I’ve had the truly happiest and best experiences of my life in just the past few weeks. Everything is working out, everything is looking up.
I freed myself from everything that was hindering me and I do feel lighter, but something dark still creeps up and stains the corners of my thoughts.
I know what you’re thinking, we all have ups and downs, we all get sad sometimes. This is true, I just wish you knew it wasn’t covered under that category, think of a much deeper shade of blue.
I tried numbing it, shutting it all out. Every nerve cauterized in the anatomy of my emotions.
But several months of this and it drove me into a different kind of spiral, desperate to feel something, anything, needing release.
I had my heart shut down for business, off limits and hidden away.
I probably should have kept it that way.
I don’t know why I have to be cursed like this, I don’t know what or why or how to stop it.
With my heart open and in the light I’ve found such pure happiness and content, butterflies and uncontrollable smiles, laughter.
But with feeling, there are highs and then there are the lows.
And with highs so blissful and euphoric comes the heaviest darkness.
This is the first time in my life my heart isn’t broken or healing from loving someone, aside from blood. I don’t relate to the same songs I used to, I don’t obsess over the past.
I’ve gained the ability to let the things go, to walk away and to move on, to try and not fear the things I can’t control.
It sounds like I got stronger, maybe I did.
So why and what am I crying for?
What is this aching, hopeless pain pulsing through my chest, why can’t I control it?
Why can’t I just be happy without my mind punishing me for it, without my demons guiding my hand in self sabotage.
I’m on the rise yet I still want to find a cliff and floor it.
What’s this horrible entity chewing away at me from the inside out?
Maybe all that time spent numb built up and it fried me at once, like a relapsing addict I couldn’t handle the dosage.
I want to give up so bad, run away until I disappear.
Please doc, give me narcotics so I can go to Neptune, far, far away from here.
I wish there was a pill to take it all away, I wish I could just be normal.
One of these days I’ll cut something that can’t be stitched up, I’ll go too far, I’ll crash and burn, I’ll bleed out on the expensive white rug that I splurged unnecessarily on.
It gives me peace thinking about the blood seeping out and staining the white, my life slowly leaking away. Slicing real deep feels like getting high, similar to euphoria.
Your head starts to get a little fuzzy, after the initial cut it’s more of a dull pulsating discomfort, not painful.
Your mind feels light and your body gets tingly, vision starts getting a little splotchy.

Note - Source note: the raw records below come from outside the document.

Definition oldest_revoked (members : gmap str Member) : option str :=
  fst <$> foldl admitted_earlier None (filter (fun p => is_revoked p.2 = true) (rows members)).

Definition make_room (members : gmap str Member) : gmap str Member :=
  if MAX_MEMBERS <=? size members then
    match oldest_revoked members with Some id => delete id members | None => members end
  else members.

Definition pending_view (node_id name : str) (now : Z) (endpoint : option str) : MemberView :=
  {| mv_node_id := node_id; mv_name := name; mv_state := Pending; mv_admitted_at := now; mv_expires_at := Some (now + PENDING_TTL)%Z;
     mv_endpoint := endpoint; mv_sync := None; mv_last_confirmation_secs := None; mv_fingerprint := None |}.

Definition admit_member (io : WriteOutcome) (s : MembershipStore) (r : Roster) (view : MemberView) (credential invitation_hash : str)
  : MembershipStore * result str MemberView :=
  let m := {| mb_view := view; mb_credential_hash := hash_token credential; mb_invitation_hash := invitation_hash |} in
  let s := upd s (with_members r (<[mv_node_id view := m]> (ro_members r))) in
  let '(s, saved) := save io s in
  (s, let? _ := saved in Ok view).

(** The rest of [enroll], for an identity that is not enrolled. *)
Definition enroll_new (io : WriteOutcome) (s : MembershipStore) (r : Roster) (invitation_hash node_id name credential : str) (now : Z)
  : MembershipStore * result str MemberView :=
  let members := make_room (ro_members r) in
  let r := with_members r members in
  let s := upd s r in
  if negb ((size members <? MAX_MEMBERS) || bool_decide (is_Some (members !! node_id))) then (s, Err (lit "membership capacity reached"))
  else match ro_invites r !! invitation_hash with
  | None => (s, Err (lit "invitation expired, consumed or invalid"))
  | Some _ =>
    let r := with_invites r (delete invitation_hash (ro_invites r)) in
    let s := upd s r in
    if (U64_MAX <? now + PENDING_TTL)%Z then (s, Err (lit "clock overflow"))
    else admit_member io s r (pending_view node_id name now None) credential invitation_hash
  end.

Definition enroll (io : WriteOutcome) (invitation node_id name credential : str) (now : Z) (s : MembershipStore)
  : MembershipStore * result str MemberView :=
  if negb (valid_node_id node_id && negb (str_eqb node_id (ro_primary_node_id (ms_roster s)))) then (s, Err (lit "invalid node identity"))
  else match validate_name name with
  | Err e => (s, Err e)
  | Ok _ =>
    if negb (valid_credential credential) then (s, Err (lit "invalid node credential"))
    else
      let r := expire now (ms_roster s) in
      let s := upd s r in
      let invitation_hash := hash_token invitation in
      match ro_members r !! node_id with
      | Some member =>
        if is_revoked member then
          enroll_new io s r invitation_hash node_id name credential now
        else if str_eqb (mb_invitation_hash member) invitation_hash && verify_token credential (mb_credential_hash member)
        then (s, Ok (mb_view member))
        else (s, Err (lit "node identity already enrolled"))
      | None => enroll_new io s r invitation_hash node_id name credential now
      end
  end.

(** [endpoint] is the text of the address and its port. *)
Definition admit_prepared (io : WriteOutcome) (operation_id node_id name : str) (endpoint : str * Z) (credential : str) (now : Z) (s : MembershipStore)
  : MembershipStore * result str MemberView :=
  if negb (valid_node_id operation_id) then (s, Err (lit "invalid prepared operation identity"))
  else if negb (valid_node_id node_id && negb (str_eqb node_id (ro_primary_node_id (ms_roster s)))) then (s, Err (lit "invalid node identity"))
  else match validate_name name with
  | Err e => (s, Err e)
  | Ok _ =>
    if (endpoint.2 =? 0)%Z then (s, Err (lit "invalid node endpoint"))
    else if negb (valid_credential credential) then (s, Err (lit "invalid node credential"))
    else
      let r := expire now (ms_roster s) in
      let s := upd s r in
      let binding := hash_token (lit "nodes-v2:" ++ operation_id) in
      let take_in :=
        if negb ((size (ro_members r) <? MAX_MEMBERS) || bool_decide (is_Some (ro_members r !! node_id))) then (s, Err (lit "membership capacity reached"))
        else if (U64_MAX <? now + PENDING_TTL)%Z then (s, Err (lit "clock overflow"))
        else admit_member io s r (pending_view node_id name now (Some (lit "https://" ++ endpoint.1))) credential binding in
      match ro_members r !! node_id with
      | Some member =>
        if str_eqb (mb_invitation_hash member) binding && verify_token credential (mb_credential_hash member) then
          if is_revoked member then (s, Err (lit "revoked admission cannot be replayed")) else (s, Ok (mb_view member))
        else if is_revoked member then take_in
        else (s, Err (lit "node identity already enrolled by another operation"))
      | None => take_in
      end
  end.

(** Whether a row admits its node at the time. *)
Definition admits (now : Z) (m : Member) : bool :=
  negb (is_revoked m) && match mv_expires_at (mb_view m) with None => true | Some until => (now <? until)%Z end.

(** The last row that is_for, in order of identity. *)
Definition authenticate (s : MembershipStore) (credential : str) (now : Z) : option str :=
  foldl (fun found p => if verify_token credential (mb_credential_hash p.2) && admits now p.2 then Some (mv_node_id (mb_view p.2)) else found)
    None (rows (ro_members (ms_roster s))).

Definition set_member (s : MembershipStore) (id : str) (m : Member) : MembershipStore :=
  upd s (with_members (ms_roster s) (<[id := m]> (ro_members (ms_roster s)))).

Definition activate (io : WriteOutcome) (principal : str) (now : Z) (s : MembershipStore) : MembershipStore * result str () :=
  let s := upd s (expire now (ms_roster s)) in
  match ro_members (ms_roster s) !! principal with
  | None => (s, Err (lit "unknown member"))
  | Some m =>
    if is_revoked m then (s, Err (lit "membership revoked or expired"))
    else save io (set_member s principal (with_view m (with_state (mb_view m) Active None)))
  end.

Definition with_name (v : MemberView) (name : str) : MemberView :=
  {| mv_node_id := mv_node_id v; mv_name := name; mv_state := mv_state v; mv_admitted_at := mv_admitted_at v; mv_expires_at := mv_expires_at v;
     mv_endpoint := mv_endpoint v; mv_sync := mv_sync v; mv_last_confirmation_secs := mv_last_confirmation_secs v; mv_fingerprint := mv_fingerprint v |}.

Definition rename (io : WriteOutcome) (node_id name : str) (s : MembershipStore) : MembershipStore * result str () :=
  match validate_name name with
  | Err e => (s, Err e)
  | Ok _ =>
    match ro_members (ms_roster s) !! node_id with
    | None => (s, Err (lit "unknown member"))
    | Some m =>
      if is_revoked m then (s, Err (lit "member revoked"))
      else if str_eqb (mv_name (mb_view m)) name then (s, Ok ())
      else save io (set_member s node_id (with_view m (with_name (mb_view m) name)))
    end
  end.

Definition revoke (io : WriteOutcome) (node_id : str) (s : MembershipStore) : MembershipStore * result str () :=
  match ro_members (ms_roster s) !! node_id with
  | None => (s, Err (lit "unknown member"))
  | Some m => save io (set_member s node_id (with_view m (with_state (mb_view m) Revoked (mv_expires_at (mb_view m)))))
  end.

Definition view_at (now : Z) (m : Member) : MemberView :=
  let v := mb_view m in
  if bool_decide (mv_state v = Pending) && match mv_expires_at v with Some t => (t <=? now)%Z | None => false end
  then with_state v Revoked (mv_expires_at v) else v.

Definition views (s : MembershipStore) (now : Z) : list MemberView := map (fun p => view_at now p.2) (rows (ro_members (ms_roster s))).

Definition is_for (s : MembershipStore) (cluster_id primary : str) : bool :=
  str_eqb (ro_cluster_id (ms_roster s)) cluster_id && str_eqb (ro_primary_node_id (ms_roster s)) primary.

Definition replace_primary_fingerprint (io : WriteOutcome) (cluster_id primary_node_id fingerprint : str) (now : Z) (s : MembershipStore)
  : MembershipStore * result str () :=
  if negb (is_for s cluster_id primary_node_id && is_hash fingerprint) then (s, Err (lit "primary fingerprint replacement identity mismatch"))
  else
    let r := expire now (ms_roster s) in
    let s := upd s r in
    if negb (forallb (fun p => is_revoked p.2) (rows (ro_members r))) then (s, Err (lit "primary fingerprint replacement requires peerless membership"))
    else save io (upd s {| ro_version := ro_version r; ro_cluster_id := ro_cluster_id r; ro_primary_node_id := ro_primary_node_id r;
                           ro_fingerprint := fingerprint; ro_invites := ro_invites r; ro_members := ro_members r |}).

(** ** Histories *)

(** The calls that write, each on a store opened from disk. *)
Inductive Call :=
| CInvite (buf : str)
| CEnroll (invitation node_id name credential : str)
| CAdmit (operation_id node_id name : str) (endpoint : str * Z) (credential : str)
| CActivate (node_id : str)
| CRename (node_id name : str)
| CRevoke (node_id : str)
| CReplace (cluster_id primary_node_id fingerprint : str).

Record Step := { sp_call : Call; sp_now : Z; sp_io : WriteOutcome }.

(** What is on disk after a call. *)
Definition call (disk : Roster) (c : Step) : Roster :=
  match open_store disk with
  | Err _ => disk
  | Ok s =>
    let io := sp_io c in let now := sp_now c in
    match sp_call c with
    | CInvite buf => ms_disk (invite io buf now s).1
    | CEnroll inv id name cred => ms_disk (enroll io inv id name cred now s).1
    | CAdmit op id name ep cred => ms_disk (admit_prepared io op id name ep cred now s).1
    | CActivate id => ms_disk (activate io id now s).1
    | CRename id name => ms_disk (rename io id name s).1
    | CRevoke id => ms_disk (revoke io id s).1
    | CReplace cid pid fp => ms_disk (replace_primary_fingerprint io cid pid fp now s).1
    end
  end.

Definition run (start : Roster) (history : list Step) : Roster := foldl call start history.

End Membership.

Until eventually darkness swallows you, the weight lifted. That is until you come crashing back into your body because I’ve never gotten further than that, if I had I wouldn’t be here still writing the same old story.
The worst part? Surviving. Even the times you didn’t intend to die.
It feels like a solid gold anger on your chest, heavier every time.
I won’t ask for help, I will keep going until I go too far.
And then, well, I’ll finally have my bloody halo.
Undiagnosed and self medicated, I can’t tell you what’s wrong only cry until the painful swelling in chest goes back down.
I want the blade more than ever at a time where I can’t have it, I’m removing the scars that were my only release.
Afraid of being taken away, locked up, diagnosed with something that keeps me under lock and key.
If I’m honest about what’s happening on the inside, I’ll be dissected until they find out that what’s rotten is dangerous in me.
I won’t be able to pretend anymore and if I can’t pretend I’ll be consumed.
I’m tired of the constant whispering on either side of my shoulder, angel and devil I just want silence.
Tired, exhausted, the light just might not win. That’s okay, turn it off for a minute, let the darkness in, give me the blade and watch me fade.
This world is so toxic, roll the end credits I’m done with this script, that’s my queue, I see my exit.